多くの人に生きる勇気をもたらしたチロリ。
赤十字のマークが入ったセラピードッグのベストを着て。
仲良しだったハスキー犬のスノーガンと一緒に。

 訓練施設で暮らすチロリの様子を見て、大木さんはある決断をします。チロリをセラピードッグとして教育することにしたのです。「チロリは、仲間の犬が病に苦しんでいる時にそばにじっと寄りそうなど、弱い者への思いやりや深い愛情を示していました。だから、チロリならセラピードッグになれるかもしれないと考えたんです」。もっとも、セラピードッグが普及しているアメリカでは、セラピードッグに向く犬種や適性のある血統の犬を選んで育成するのが一般的。大木さんのもとにいたハスキー犬のなかにも、「親子3代セラピードッグ」という犬もいたそうです。そのような“常識”に立ち向かい、雑種で障がいのある犬をセラピードッグに育てることは、大変なチャレンジだったと言えるでしょう。

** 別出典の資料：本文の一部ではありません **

(* ===== verification/Paths.v ===== *)
(** * Package path/filepath, as the program uses it on Unix

    The lexical functions: [strings.Split] on slashes, [Clean], [IsAbs], [Join],
    [Abs] and [Rel].  A path is a Go string, a sequence of bytes; on Unix [ToSlash]
    and [FromSlash] are the identity.  The lemmas say that a cleaned absolute path
    is a list of proper names, and that [Rel] undoes [Join] below a root. *)

From S2P Require Import Prelude.
From Stdlib Require Import Ascii.
Local Open Scope string_scope.

(** ** Results that may be an error *)

Inductive result (E A : Type) : Type :=
| Ok (a : A)
| Err (e : E).
Arguments Ok {E A}. Arguments Err {E A}.

Definition result_bind {E A B} (x : result E A) (f : A → result E B) : result E B :=
  match x with Ok a => f a | Err e => Err e end.

(** ** Strings *)

Definition sep : ascii := "/".

(** [strings.Split(s, "/")] *)
Fixpoint split (s : string) : list string :=
  match s with
  | EmptyString => [EmptyString]
  | String c s =>
      if Ascii.eqb c sep then EmptyString :: split s
      else match split s with
           | [] => [String c EmptyString]
           | w :: ws => String c w :: ws
           end
  end.

(** [strings.Join(ws, "/")] *)
Fixpoint join (ws : list string) : string :=
  match ws with
  | [] => EmptyString
  | [w] => w
  | w :: ws => w ++ String sep (join ws)
  end.

Definition IsAbs (path : string) : bool :=
  match path with String c _ => Ascii.eqb c sep | EmptyString => false end.

(** ** [Clean] *)

(** One element of the path, on the elements kept so far (last first). *)
Definition clean_step (rooted : bool) (out : list string) (w : string) : list string :=
  if String.eqb w EmptyString || String.eqb w "." then out
  else if String.eqb w ".." then
    match out with
    | x :: out' => if String.eqb x ".." then w :: out else out'
    | [] => if rooted then [] else [w]
    end
  else w :: out.

Definition clean_comps (rooted : bool) (ws : list string) : list string :=
  reverse (foldl (clean_step rooted) [] ws).

Definition render (rooted : bool) (ws : list string) : string :=
  if rooted then String sep (join ws)
  else match ws with [] => "." | _ => join ws end.

Definition Clean (path : string) : string :=
  render (IsAbs path) (clean_comps (IsAbs path) (split path)).

(** ** [Join], [Abs], [Rel] *)

Definition Join (elems : list string) : string :=
  match filter (λ e, e ≠ EmptyString) elems with
  | [] => EmptyString
  | elems => Clean (join elems)
  end.

(** [Dir]: all but the last element, cleaned *)
Definition Dir (path : string) : string :=
  Clean (join (removelast (split path) ++ [EmptyString])).

(** The working directory is what [os.Getwd] answers; the program never changes it. *)
Definition Abs {E} (getwd : result E string) (path : string) : result E string :=
  if IsAbs path then Ok (Clean path)
  else result_bind getwd (λ wd, Ok (Join [wd; path])).

Definition path_comps (path : string) : list string :=
  filter (λ w, w ≠ EmptyString) (split path).

(** [None]: the target cannot be made relative to the base. *)
Fixpoint rel_loop (base targ : list string) : option string :=
  match base, targ with
  | x :: base', y :: targ' =>
      if String.eqb x y then rel_loop base' targ'
      else if String.eqb x ".." then None
      else Some (join (((λ _, "..") <$> base) ++ targ)%list)
  | _, _ => Some (join (((λ _, "..") <$> base) ++ targ)%list)
  end.

Definition Rel (basepath targpath : string) : option string :=
  let base := Clean basepath in
  let targ := Clean targpath in
  if String.eqb targ base then Some "." else
  let base := if String.eqb base "." then EmptyString else base in
  if negb (Bool.eqb (IsAbs base) (IsAbs targ)) then None
  else rel_loop (path_comps base) (path_comps targ).

(** ** Specification: proper names *)

Fixpoint no_sep (s : string) : Prop :=
  match s with EmptyString => True | String c s => c ≠ sep ∧ no_sep s end.

(** A proper name of a directory entry *)
Definition name (w : string) : Prop :=
  w ≠ EmptyString ∧ w ≠ "." ∧ w ≠ ".." ∧ no_sep w.

(** A cleaned absolute path *)
Definition abs_path (path : string) (ws : list string) : Prop :=
  path = render true ws ∧ Forall name ws.

(** ** Lemmas *)

Lemma split_nonempty s : split s ≠ [].
Proof. destruct s as [|c s]; [done|]. cbn. case_match; [done|]. by case_match. Qed.

Lemma join_cons w ws : ws ≠ [] → join (w :: ws) = w ++ String sep (join ws).
Proof. by destruct ws. Qed.

Lemma string_app_cons c s t : String c s ++ t = String c (s ++ t).
Proof. done. Qed.

Lemma join_split s : join (split s) = s.
Proof.
  induction s as [|c s IH]; [done|]. cbn. case (Ascii.eqb_spec c sep) as [->|Hne].
  - rewrite join_cons by apply split_nonempty. by rewrite IH.
  - destruct (split s) as [|w ws] eqn:Hs; [by destruct (split_nonempty s)|].
    destruct ws as [|w' ws]; cbn in *; by rewrite <-IH.
Qed.

Lemma split_no_sep s : Forall no_sep (split s).
Proof.
  induction s as [|c s IH]; [by repeat constructor|]. cbn.
  case (Ascii.eqb_spec c sep) as [->|Hne]; [by constructor|].
  destruct (split s) as [|w ws]; [by repeat constructor|].
  apply Forall_cons in IH as [Hw Hws]. by constructor.
Qed.

Lemma split_word w s : no_sep w → split (w ++ String sep s) = w :: split s.
Proof.
  induction w as [|c w IH]; [done|]. intros [Hc Hw]. rewrite string_app_cons. cbn [split].
  destruct (Ascii.eqb_spec c sep) as [|_]; [done|]. by rewrite IH.
Qed.

Lemma split_single w : no_sep w → split w = [w].
Proof.
  induction w as [|c w IH]; [done|]. intros [Hc Hw]. cbn.
  destruct (Ascii.eqb_spec c sep) as [|_]; [done|]. by rewrite IH.
Qed.

Lemma split_join ws : ws ≠ [] → Forall no_sep ws → split (join ws) = ws.
Proof.
  intros Hne Hall. induction Hall as [|w ws Hw Hws IH]; [done|].
  destruct ws as [|w' ws]; [by apply split_single|].
  rewrite join_cons by done. rewrite split_word by done. by rewrite IH.
Qed.

Lemma name_no_sep w : name w → no_sep w.
Proof. by intros (_ & _ & _ & ?). Qed.

Lemma names_no_sep ws : Forall name ws → Forall no_sep ws.
Proof. intros H. eapply Forall_impl; [exact H|]. apply name_no_sep. Qed.

Lemma clean_step_name rooted out w : name w → clean_step rooted out w = w :: out.
Proof.
  intros (H1 & H2 & H3 & _). unfold clean_step.
  by repeat match goal with |- context [String.eqb ?a ?b] =>
    destruct (String.eqb_spec a b); [done|] end.
Qed.

Lemma clean_names rooted out ws : Forall name ws →
  foldl (clean_step rooted) out ws = (reverse ws ++ out)%list.
Proof.
  intros Hall. revert out. induction Hall as [|w ws Hw _ IH]; intros out; [done|]. cbn [foldl].
  rewrite clean_step_name, IH by done. rewrite reverse_cons. by rewrite <-app_assoc.
Qed.

Lemma clean_comps_names rooted ws : Forall name ws → clean_comps rooted ws = ws.
Proof. intros. unfold clean_comps. by rewrite clean_names, app_nil_r, reverse_involutive. Qed.

Lemma clean_step_rooted out w : no_sep w → Forall name out → Forall name (clean_step true out w).
Proof.
  intros Hw Hout. unfold clean_step.
  destruct (String.eqb_spec w EmptyString), (String.eqb_spec w "."); cbn; try done.
  destruct (String.eqb_spec w "..") as [->|Hne].
  - destruct Hout as [|x out Hx Hout]; [done|]. destruct Hx as (?&?&?&?).
    by destruct (String.eqb_spec x "..").
  - by constructor.
Qed.

Lemma clean_comps_rooted ws : Forall no_sep ws → Forall name (clean_comps true ws).
Proof.
  intros Hws. unfold clean_comps. apply Forall_reverse.
  cut (∀ out, Forall name out → Forall name (foldl (clean_step true) out ws)).
  { intros H. by apply H. }
  induction Hws as [|w ws Hw _ IH]; intros out Hout; [done|]. cbn.
  by apply IH, clean_step_rooted.
Qed.

(** Cleaning an absolute path leaves a list of proper names below the root. *)
Lemma Clean_abs p : IsAbs p = true →
  abs_path (Clean p) (clean_comps true (split p)).
Proof.
  intros Hp. split; [unfold Clean; by rewrite Hp|]. apply clean_comps_rooted, split_no_sep.
Qed.

Lemma split_rooted ws : split (render true ws) = EmptyString :: split (join ws).
Proof. done. Qed.

Lemma path_comps_abs p ws : abs_path p ws → path_comps p = ws.
Proof.
  intros [-> Hws]. unfold path_comps. rewrite split_rooted, filter_cons_False by naive_solver.
  destruct (decide (ws = [])) as [->|Hne]; [done|].
  rewrite split_join by (done || by apply names_no_sep). apply filter_all.
  eapply Forall_impl; [exact Hws|]. by intros w [? _].
Qed.

Lemma Clean_abs_path p ws : abs_path p ws → Clean p = p.
Proof.
  intros [-> Hws]. unfold Clean. cbn [IsAbs render]. rewrite Ascii.eqb_refl.
  change (String sep (join ws)) with (render true ws). rewrite split_rooted. f_equal.
  unfold clean_comps. cbn [foldl clean_step String.eqb orb].
  destruct (decide (ws = [])) as [->|Hne]; [done|].
  rewrite split_join by (done || by apply names_no_sep). by apply clean_comps_names.
Qed.

Lemma abs_path_IsAbs p ws : abs_path p ws → IsAbs p = true.
Proof. by intros [-> _]. Qed.

Lemma abs_path_inj p p' ws : abs_path p ws → abs_path p' ws → p = p'.
Proof. intros [-> _] [-> _]. done. Qed.

(** ** A path below a root *)

Lemma split_app a b : split (a ++ String sep b) = (split a ++ split b)%list.
Proof.
  induction a as [|c a IH]; [done|]. rewrite string_app_cons. cbn [split].
  destruct (Ascii.eqb c sep); [by rewrite IH|]. rewrite IH.
  by destruct (split a) as [|w ws] eqn:Hs; [destruct (split_nonempty a)|].
Qed.

Lemma clean_comps_app rooted ws ws' :
  clean_comps rooted (ws ++ ws') =
  reverse (foldl (clean_step rooted) (reverse (clean_comps rooted ws)) ws').
Proof. unfold clean_comps. by rewrite foldl_app, reverse_involutive. Qed.

Lemma clean_comps_abs p ws : abs_path p ws → clean_comps true (split p) = ws.
Proof.
  intros Hp. pose proof (path_comps_abs p ws Hp) as Hc. destruct Hp as [-> Hws].
  rewrite split_rooted. unfold clean_comps. cbn [foldl clean_step String.eqb orb].
  destruct (decide (ws = [])) as [->|Hne]; [done|].
  rewrite split_join by (done || by apply names_no_sep). by apply clean_comps_names.
Qed.

(** [Join] puts a relative path of proper names below a root. *)
Lemma Join_below root ws rel : abs_path root ws → Forall name rel → rel ≠ [] →
  abs_path (Join [root; join rel]) (ws ++ rel).
Proof.
  intros Hroot Hrel Hne. pose proof Hroot as [Hr Hws].
  split; [|by apply Forall_app].
  assert (join rel ≠ EmptyString) as Hj.
  { intros Hj. apply (f_equal split) in Hj. rewrite split_join in Hj; [|done|by apply names_no_sep].
    subst rel. apply Forall_cons in Hrel as [[? _] _]. done. }
  unfold Join. rewrite filter_all by (repeat constructor; [by rewrite Hr|done]).
  unfold Clean. change (join [root; join rel]) with (root ++ String sep (join rel)).
  assert (IsAbs (root ++ String sep (join rel)) = true) as -> by (by rewrite Hr).
  rewrite split_app, clean_comps_app, (clean_comps_abs root ws Hroot).
  rewrite split_join by (done || by apply names_no_sep).
  rewrite clean_names by done. by rewrite reverse_app, !reverse_involutive.
Qed.

Lemma rel_loop_below ws rel : rel_loop ws (ws ++ rel) = Some (join rel).
Proof. induction ws as [|w ws IH]; [by destruct rel|]. cbn. by rewrite String.eqb_refl. Qed.

Lemma rel_loop_outside ws ps : Forall name ws → ¬ ws `prefix_of` ps →
  ∃ rest, rel_loop ws ps = Some (join (".." :: rest)).
Proof.
  intros Hws. revert ps. induction Hws as [|w ws Hw _ IH]; intros ps Hnp.
  { destruct Hnp. apply prefix_nil. }
  destruct ps as [|p ps]; [by eexists|]. cbn.
  destruct (String.eqb_spec w p) as [->|Hne].
  - apply IH. intros Hp. by apply Hnp, prefix_cons.
  - destruct Hw as (_ & _ & Hdd & _). destruct (String.eqb_spec w ".."); [done|]. by eexists.
Qed.

(** [Rel] on cleaned absolute paths: the names below the root, or a path that
    leaves it. *)
Lemma Rel_abs root p ws ps : abs_path root ws → abs_path p ps →
  (∃ rel, ps = (ws ++ rel)%list ∧ Rel root p = Some (match rel with [] => "." | _ => join rel end)) ∨
  (¬ ws `prefix_of` ps ∧ ∃ rest, Rel root p = Some (join (".." :: rest))).
Proof.
  intros Hroot Hp. unfold Rel. rewrite (Clean_abs_path _ _ Hroot), (Clean_abs_path _ _ Hp).
  destruct (String.eqb_spec p root) as [Heq|Hne].
  { left. exists []. split; [|done]. rewrite app_nil_r.
    rewrite <-(path_comps_abs p ps Hp), <-(path_comps_abs root ws Hroot). by rewrite Heq. }
  destruct (String.eqb_spec root ".") as [Hdot|_].
  { by rewrite Hdot in Hroot; destruct Hroot. }
  rewrite (abs_path_IsAbs _ _ Hroot), (abs_path_IsAbs _ _ Hp). cbn [Bool.eqb negb].
  rewrite (path_comps_abs _ _ Hroot), (path_comps_abs _ _ Hp).
  destruct (decide (ws `prefix_of` ps)) as [[rel ->]|Hnp].
  - left. exists rel. split; [done|]. rewrite rel_loop_below.
    destruct rel as [|]; [|done]. exfalso. apply Hne.
    rewrite app_nil_r in Hp. by apply (abs_path_inj _ _ ws).
  - right. split; [done|]. apply rel_loop_outside; [apply Hroot|done].
Qed.

(** The parent of a path below the root *)
Lemma Dir_abs p ws w : abs_path p (ws ++ [w]) → abs_path (Dir p) ws.
Proof.
  intros [-> [Hws Hw]%Forall_app]. split; [|done]. unfold Dir.
  assert (split (render true (ws ++ [w])) = EmptyString :: ws ++ [w])%list as ->.
  { rewrite split_rooted, split_join; [done|by destruct ws|].
    apply names_no_sep, Forall_app. by split. }
  change (EmptyString :: ws ++ [w])%list with ((EmptyString :: ws) ++ [w])%list.
  rewrite removelast_last. unfold Clean.
  assert (IsAbs (join ((EmptyString :: ws) ++ [EmptyString])) = true) as -> by (by destruct ws).
  rewrite split_join; [|done|].
  - unfold clean_comps. rewrite foldl_app. cbn [foldl clean_step String.eqb orb].
    change (foldl (clean_step true) [] ws) with (foldl (clean_step true) [] ws).
    f_equal. by apply clean_comps_names.
  - apply Forall_app. split; [constructor; [done|by apply names_no_sep]|by repeat constructor].
Qed.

 チロリは、大木さんの期待に見事に応えてみせました。「一度、捨て犬として命の危険を味わったチロリは、私といれば生きていけると思っていたのでしょう。いじらしいほど必死でした。通常ならセラピードッグの育成には2年半はかかるのに、なんとチロリはたった半年ですべてを身に付けたのです」。こうしてチロリは、日本のセラピードッグ第一号になりました。

 その後、大木さんとチロリは、日本のセラピードッグ普及に大きな役割を果たしていくことになります。「セラピードッグがなかなか認めてもらえなかった時代、医師たちからは何度も『臨床で効果が確かめられなければ……』と言われたものです。しかし、チロリがセラピードッグとして数々の臨床例を作ったことによって、医師会もセラピードッグの力を認めざるを得なくなっていきました」

 たとえば、アルツハイマーを発症し、失語症とされて要介護5の認定を受けていた長谷川外吉さんのケース。高齢者入所施設でチロリとリハビリをスタートし、当初は無反応だったものの、大木さんが「チロリです。名前を呼んでください」と何度も呼びかけ続けたところ、ある日「面倒くせーなー」と声が出たのだそう。「失語症ではなく、しゃべらないだけだったんですね。その後、『立ってチロリと歩きませんか』と提案したときも、最初は首を横に振っていましたが、しばらくすると部屋の中をつかまりながら歩けるようになりました」。

長谷川さんに寄り添って笑顔のチロリ。
長谷川さんの歩行訓練をじっと見守ります。